Last week, Russia's government decided to put an end to the doomsday talk. Its minister of emergency situations said Friday that he had access to "methods of monitoring what is occurring on the planet Earth," and that he could say with confidence that the world was not going to end in December. He said that Russians were still vulnerable to "blizzards, ice storms, tornadoes, floods, trouble with transportation and food supply, breakdowns in heat, electricity and water supply."
Similar assurances have been issued in recent days by Russia's chief sanitary doctor, a top official of the Russian Orthodox Church, lawmakers from the State Duma and a former disc jockey from Siberia who recently placed first in the television show "Battle of the Psychics." One official proposed prosecuting Russians who spread the rumor -- starting Dec. 22.
"You cannot endlessly speak about the end of the world, and I say this as a doctor," said Leonid Ogul, a member of Parliament's environment committee. "Everyone has a different nervous system, and this kind of information affects them differently.
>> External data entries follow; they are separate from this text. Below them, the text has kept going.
(* ===== verification/PbufAlloc.v ===== *)
(** * Allocating packet buffers

    [pbuf_alloc], [pbuf_realloc], [pbuf_coalesce] and the receive routine of the
    Ethernet interface, on top of an allocator.  The allocator is an interface:
    the operations of [mem.c] and [memp.c] that [pbuf.c] calls, and what it relies
    on.  A state is the heap of pbufs, the allocator, and the request for freeing
    out-of-sequence segments that is queued when the pool is empty. *)

From Stdlib Require Import ZArith Lia.
From stdpp Require Import base gmap list numbers.
From S2P Require Import Prelude LwipMem Pbuf PbufChain.
From stdpp Require Import sets list.
Import OptionNotations.

Local Open Scope Z_scope.

(** ** The allocator *)

(** Of the pools only [MEMP_PBUF] and [MEMP_PBUF_POOL] are used here. *)
Class allocator (A : Type) := {
  memp_malloc : dealloc -> A -> option (Z * A);
  memp_free : dealloc -> Z -> A -> option A;
  mem_malloc : Z -> A -> option (Z * A);
  mem_free : Z -> A -> option A;
  mem_trim : Z -> Z -> A -> option (Z * A)
}.

Definition PBUF_POOL_BUFSIZE : Z := LWIP_MEM_ALIGN_SIZE (536 + 40 + 0 + 14).
Definition PBUF_POOL_BUFSIZE_ALIGNED : Z := LWIP_MEM_ALIGN_SIZE PBUF_POOL_BUFSIZE.

#[global] Instance dealloc_eq_dec : EqDecision dealloc.
Proof. solve_decision. Defined.

(** The size of an element of a pool. *)
Definition element_size (d : dealloc) : Z :=
  match d with
  | MEMP_PBUF_POOL => SIZEOF_STRUCT_PBUF + PBUF_POOL_BUFSIZE_ALIGNED
  | _ => SIZEOF_STRUCT_PBUF
  end.

Definition is_pool (d : dealloc) : Prop := d = MEMP_PBUF_POOL \/ d = MEMP_PBUF.

(** What has been handed out: where it comes from and its size. *)
Abbreviation grants := (gmap Z (dealloc * Z)).

(** [arena] are the addresses of the memory the allocator manages. *)
Class allocator_laws (A : Type) `{allocator A} := {
  arena : Z -> Prop;
  al_ok : A -> grants -> Prop;
  al_region a R p d n : al_ok a R -> R !! p = Some (d, n) ->
    0 < p /\ p mod 4 = 0 /\ 0 < n < 65536 /\ p + n < 2 ^ 32 /\ forall i, p <= i < p + n -> arena i;
  al_disjoint a R p q d e n k : al_ok a R -> R !! p = Some (d, n) -> R !! q = Some (e, k) -> p <> q -> p + n <= q \/ q + k <= p;
  al_memp_malloc a R d : al_ok a R -> is_pool d -> exists p a', memp_malloc d a = Some (p, a') /\
    ((p = 0 /\ al_ok a' R) \/ (p <> 0 /\ R !! p = None /\ al_ok a' (<[p := (d, element_size d)]> R)));
  al_memp_free a R d p n : al_ok a R -> is_pool d -> R !! p = Some (d, n) ->
    exists a', memp_free d p a = Some a' /\ al_ok a' (delete p R);
  al_mem_malloc a R n : al_ok a R -> 0 < n < 65533 -> exists p a', mem_malloc n a = Some (p, a') /\
    ((p = 0 /\ al_ok a' R) \/ (p <> 0 /\ R !! p = None /\ al_ok a' (<[p := (MEM_HEAP, n)]> R)));
  al_mem_free a R p n : al_ok a R -> R !! p = Some (MEM_HEAP, n) -> exists a', mem_free p a = Some a' /\ al_ok a' (delete p R);
  al_mem_trim a R p n k : al_ok a R -> R !! p = Some (MEM_HEAP, n) -> 0 < k <= n ->
    exists a', mem_trim p k a = Some (p, a') /\ al_ok a' (<[p := (MEM_HEAP, k)]> R)
}.

(** ** State *)

(** [ooseq_pending] is the flag of [pbuf_pool_is_empty] and [ooseq_calls] the
    number of calls of [pbuf_free_ooseq] that have been queued. *)
Record net (A : Type) := Net { bufs : heap; alloc : A; ooseq_pending : Z; ooseq_calls : nat }.
Arguments Net {A}.
Arguments bufs {A}.
Arguments alloc {A}.
Arguments ooseq_pending {A}.
Arguments ooseq_calls {A}.

Definition set_flags (v : Z) (b : pbuf) : pbuf :=
  Pbuf (next b) (payload b) (tot_len b) (len b) (type b) v (ref b).
Definition put_pbuf (p : Z) (b : pbuf) (h : heap) : heap := Heap (<[p := b]> (pbufs h)) (ram h) (freed h).

Section model.
Context {A : Type} `{allocator A}.

Definition with_bufs (h : heap) (w : net A) : net A := Net h (alloc w) (ooseq_pending w) (ooseq_calls w).
Definition with_alloc (a : A) (w : net A) : net A := Net (bufs w) a (ooseq_pending w) (ooseq_calls w).
Definition on_pbuf (p : Z) (g : pbuf -> pbuf) (w : net A) : option (net A) :=
  let? h := alter_pbuf p g (bufs w) in Some (with_bufs h w).

(** ** Releasing *)

(** The memory of released pbufs goes back to where it came from; a custom pbuf
    has its own function for that. *)
Definition dealloc_one (x : Z * dealloc) (a : A) : option A :=
  match snd x with
  | MEMP_PBUF_POOL => memp_free MEMP_PBUF_POOL (fst x) a
  | MEMP_PBUF => memp_free MEMP_PBUF (fst x) a
  | MEM_HEAP => mem_free (fst x) a
  | CUSTOM => Some a
  end.

Fixpoint dealloc_all (l : list (Z * dealloc)) (a : A) : option A :=
  match l with
  | [] => Some a
  | x :: l => let? a := dealloc_one x a in dealloc_all l a
  end.

(** [pbuf_free] with the allocator. *)
Definition net_free (p : Z) (w : net A) : option (Z * net A) :=
  let? (n, h) := pbuf_free p (bufs w) in
  let? a := dealloc_all (drop (length (freed (bufs w))) (freed h)) (alloc w) in
  Some (n, with_alloc a (with_bufs h w)).

(** ** The empty pool *)

(** [posted] is whether the message box of the network thread had room. *)
Definition pbuf_pool_is_empty (posted : bool) (w : net A) : net A :=
  let queued := ooseq_pending w in
  let w := Net (bufs w) (alloc w) 1 (ooseq_calls w) in
  if queued =? 0 then
    if posted then Net (bufs w) (alloc w) (ooseq_pending w) (S (ooseq_calls w))
    else Net (bufs w) (alloc w) 0 (ooseq_calls w)
  else w.

(** The out-of-sequence segments of the first connection that has some are given
    up.  [ooseq] are the queues of the active connections, 0 for none;
    [tcp_segs_free] is TCP's. *)
Fixpoint free_first (tcp_segs_free : Z -> net A -> option (net A)) (ooseq : list Z) (w : net A) : option (list Z * net A) :=
  match ooseq with
  | [] => Some ([], w)
  | seg :: rest =>
      if negb (seg =? 0) then let? w := tcp_segs_free seg w in Some (0 :: rest, w)
      else let? (rest, w) := free_first tcp_segs_free rest w in Some (seg :: rest, w)
  end.

Definition pbuf_free_ooseq (tcp_segs_free : Z -> net A -> option (net A)) (ooseq : list Z) (w : net A)
    : option (list Z * net A) :=
  free_first tcp_segs_free ooseq (Net (bufs w) (alloc w) 0 (ooseq_calls w)).

(** ** Allocation *)

Inductive pbuf_layer := PBUF_TRANSPORT | PBUF_IP | PBUF_LINK | PBUF_RAW_TX | PBUF_RAW.

Definition PBUF_LINK_ENCAPSULATION_HLEN : Z := 0.
Definition PBUF_LINK_HLEN : Z := 14.
Definition PBUF_IP_HLEN : Z := 20.
Definition PBUF_TRANSPORT_HLEN : Z := 20.

Definition layer_offset (layer : pbuf_layer) : Z :=
  match layer with
  | PBUF_TRANSPORT => PBUF_LINK_ENCAPSULATION_HLEN + PBUF_LINK_HLEN + PBUF_IP_HLEN + PBUF_TRANSPORT_HLEN
  | PBUF_IP => PBUF_LINK_ENCAPSULATION_HLEN + PBUF_LINK_HLEN + PBUF_IP_HLEN
  | PBUF_LINK => PBUF_LINK_ENCAPSULATION_HLEN + PBUF_LINK_HLEN
  | PBUF_RAW_TX => PBUF_LINK_ENCAPSULATION_HLEN
  | PBUF_RAW => 0
  end.

(** The loop that allocates the tail of the chain at [p]; [r] is its last pbuf.
    Every round takes at least one byte off [rem_len]. *)
Fixpoint pool_tail (fuel : nat) (posted : bool) (p r rem_len : Z) (w : net A) : option (bool * net A) :=
  if 0 <? rem_len then
    match fuel with
    | O => None
    | S fuel =>
        let? (q, a) := memp_malloc MEMP_PBUF_POOL (alloc w) in
        let w := with_alloc a w in
        if q =? 0 then
          let w := pbuf_pool_is_empty posted w in
          let? (_, w) := net_free p w in
          Some (false, w)
        else
          let? w := on_pbuf r (set_next q) w in
          if negb (rem_len <? 0xffff) then None
          else
            let qlen := u16 (Z.min (u16 rem_len) PBUF_POOL_BUFSIZE_ALIGNED) in
            let payload' := q + SIZEOF_STRUCT_PBUF in
            if negb (payload' mod MEM_ALIGNMENT =? 0) then None
            else
              let w := with_bufs (put_pbuf q (Pbuf 0 payload' (u16 rem_len) qlen PBUF_POOL 0 1) (bufs w)) w in
              let? b := pbufs (bufs w) !! p in
              if negb (payload b + len b <=? p + SIZEOF_STRUCT_PBUF + PBUF_POOL_BUFSIZE_ALIGNED) then None
              else pool_tail fuel posted p q (rem_len - qlen) w
    end
  else Some (true, w).

(** [stale] is the value of the field [flags] in the memory of the new pbuf: it is
    initialised only after the chain is complete. *)
Definition pbuf_alloc (stale : Z) (posted : bool) (layer : pbuf_layer) (length : Z) (type : pbuf_type) (w : net A)
    : option (Z * net A) :=
  let offset := layer_offset layer in
  let finish p w :=
    let? w := on_pbuf p (set_ref 1) w in
    let? w := on_pbuf p (set_flags 0) w in
    Some (p, w) in
  match type with
  | PBUF_POOL =>
      let? (p, a) := memp_malloc MEMP_PBUF_POOL (alloc w) in
      let w := with_alloc a w in
      if p =? 0 then Some (0, pbuf_pool_is_empty posted w)
      else
        let payload' := LWIP_MEM_ALIGN (p + (SIZEOF_STRUCT_PBUF + offset)) in
        if negb (payload' mod MEM_ALIGNMENT =? 0) then None
        else
          let len' := u16 (Z.min length (PBUF_POOL_BUFSIZE_ALIGNED - LWIP_MEM_ALIGN_SIZE offset)) in
          if negb (payload' + len' <=? p + SIZEOF_STRUCT_PBUF + PBUF_POOL_BUFSIZE_ALIGNED)
             || negb (0 <? PBUF_POOL_BUFSIZE_ALIGNED - LWIP_MEM_ALIGN_SIZE offset) then None
          else
            let w := with_bufs (put_pbuf p (Pbuf 0 payload' length len' PBUF_POOL stale 1) (bufs w)) w in
            let? (done, w) := pool_tail (Z.to_nat length) posted p p (length - len') w in
            if done then finish p w else Some (0, w)
  | PBUF_RAM =>
      let alloc_len := u16 (LWIP_MEM_ALIGN_SIZE (SIZEOF_STRUCT_PBUF + offset) + LWIP_MEM_ALIGN_SIZE length) in
      if alloc_len <? LWIP_MEM_ALIGN_SIZE length then Some (0, w)
      else
        let? (p, a) := mem_malloc alloc_len (alloc w) in
        let w := with_alloc a w in
        if p =? 0 then Some (0, w)
        else
          let payload' := LWIP_MEM_ALIGN (p + SIZEOF_STRUCT_PBUF + offset) in
          let w := with_bufs (put_pbuf p (Pbuf 0 payload' length length PBUF_RAM stale 0) (bufs w)) w in
          if negb (payload' mod MEM_ALIGNMENT =? 0) then None else finish p w
  | PBUF_ROM | PBUF_REF =>
      let? (p, a) := memp_malloc MEMP_PBUF (alloc w) in
      let w := with_alloc a w in
      if p =? 0 then Some (0, w)
      else
        let w := with_bufs (put_pbuf p (Pbuf 0 0 length length type stale 0) (bufs w)) w in
        finish p w
  end.

(** The memory of the pbuf and of its payload belongs to the caller. *)
Definition pbuf_alloced_custom (l : pbuf_layer) (length : Z) (type : pbuf_type) (p payload_mem payload_mem_len : Z) (h : heap)
    : Z * heap :=
  let offset := layer_offset l in
  if payload_mem_len <? LWIP_MEM_ALIGN_SIZE offset + length then (0, h)
  else
    let payload' := if negb (payload_mem =? 0) then payload_mem + LWIP_MEM_ALIGN_SIZE offset else 0 in
    (p, put_pbuf p (Pbuf 0 payload' length length type PBUF_FLAG_IS_CUSTOM 1) h).

(** ** Shrinking *)

(** The pbufs that stay whole.  [grow] is negative. *)
Fixpoint realloc_keep (fuel : nat) (q rem_len grow : Z) (h : heap) : option (Z * Z * heap) :=
  let? b := pbufs h !! q in
  if len b <? rem_len then
    match fuel with
    | O => None
    | S fuel =>
        let rem_len := u16 (rem_len - len b) in
        if negb (grow <? 0xffff) then None
        else
          let? h := alter_pbuf q (set_tot_len (tot_len b + u16 grow)) h in
          if next b =? 0 then None else realloc_keep fuel (next b) rem_len grow h
    end
  else Some (q, rem_len, h).

Definition pbuf_realloc (p new_len : Z) (w : net A) : option (net A) :=
  if p =? 0 then None
  else
    let? b := pbufs (bufs w) !! p in
    if tot_len b <=? new_len then Some w
    else
      let grow := new_len - tot_len b in
      let? (q, rem_len, h) := realloc_keep (chain_fuel (bufs w)) p new_len grow (bufs w) in
      let w := with_bufs h w in
      let? b := pbufs (bufs w) !! q in
      let? (q, w) :=
        (if bool_decide (type b = PBUF_RAM) && negb (rem_len =? len b) && (Z.land (flags b) PBUF_FLAG_IS_CUSTOM =? 0) then
           let? (q, a) := mem_trim q (u16 (u16 (payload b - q) + rem_len)) (alloc w) in
           if q =? 0 then None else Some (q, with_alloc a w)
         else Some (q, w)) in
      let? w := on_pbuf q (set_len rem_len) w in
      let? w := on_pbuf q (set_tot_len rem_len) w in
      let? b := pbufs (bufs w) !! q in
      let? w :=
        (if negb (next b =? 0) then let? (_, w) := net_free (next b) w in Some w else Some w) in
      on_pbuf q (set_next 0) w.

Definition pbuf_coalesce (stale p : Z) (layer : pbuf_layer) (w : net A) : option (Z * net A) :=
  let? b := pbufs (bufs w) !! p in
  if next b =? 0 then Some (p, w)
  else
    let? (q, w) := pbuf_alloc stale true layer (tot_len b) PBUF_RAM w in
    if q =? 0 then Some (p, w)
    else
      let? (err, h) := pbuf_copy q p (bufs w) in
      if negb (err =? ERR_OK) then None
      else
        let? (_, w) := net_free p (with_bufs h w) in
        Some (q, w).

(** ** Receiving a frame *)

(** Copying the frame into the chain; the receive descriptor yields its bytes in
    order. *)
Fixpoint read_frame (fuel : nat) (q : Z) (frame : list Z) (h : heap) : option heap :=
  if q =? 0 then Some h
  else
    match fuel with
    | O => None
    | S fuel =>
        let? b := pbufs h !! q in
        let n := Z.to_nat (len b) in
        let? m := store (ram h) (payload b) (take n frame) in
        read_frame fuel (next b) (drop n frame) (set_ram m h)
    end.

(** [frame] is the frame in the receive descriptor, if there is one.  The result
    is whether there was one, and the packet. *)
Definition low_level_input (stale : Z) (posted : bool) (frame : option (list Z)) (w : net A) : option (bool * Z * net A) :=
  match frame with
  | None => Some (false, 0, w)
  | Some frame =>
      let len := u16 (Z.of_nat (length frame)) in
      let? (p, w) := pbuf_alloc stale posted PBUF_RAW len PBUF_POOL w in
      if negb (p =? 0) then
        let? h := read_frame (chain_fuel (bufs w)) p frame (bufs w) in
        let? b := pbufs h !! p in
        let? _ := ram h !! payload b in
        Some (true, p, with_bufs h w)
      else Some (true, 0, w)
  end.
End model.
Information acts subconsciously. Some people are provoked to laughter, some to heart attacks, and some -- to some negative actions."
Russians can be powerfully transported by emotions, as the Rev. Tikhon Irshenko witnessed during his visit to Prison Colony No. 10 in the village of Gornoye. In an interview with the Data news service, Tikhon said he was summoned to the prison in November. The wardens told him that anxiety over the Mayan prophecy had been building for two months, and some inmates had broken out of the facility "because of their disturbing thoughts." Some women were sick, or having seizures, he said.
"Once, when the prisoners were standing in formation, one of them imagined that the earth yawned, and they were all stricken by fear and ran in all directions," the priest said. He lectured the inmates about the signs of the apocalypse according to the New Testament, he said, and after that "the populist statements about the end of the world were dispelled and the tension eased."
More common are reports about panicky buying. In Ulan-Ude, the capital of the Buryatiya region, citizens have reportedly been hoarding food and candles to survive a period without light, following instructions from a Tibetan monk called the Oracle of Shambhala, who has been described on some Russian television broadcasts. A similar account appeared in a local newspaper in the factory town of Omutninsk, about 700 miles east of Moscow.
Last week, lawmakers in Moscow took up the matter, addressing a letter to Russia's three main television stations asking them to stop airing material about the prophecy.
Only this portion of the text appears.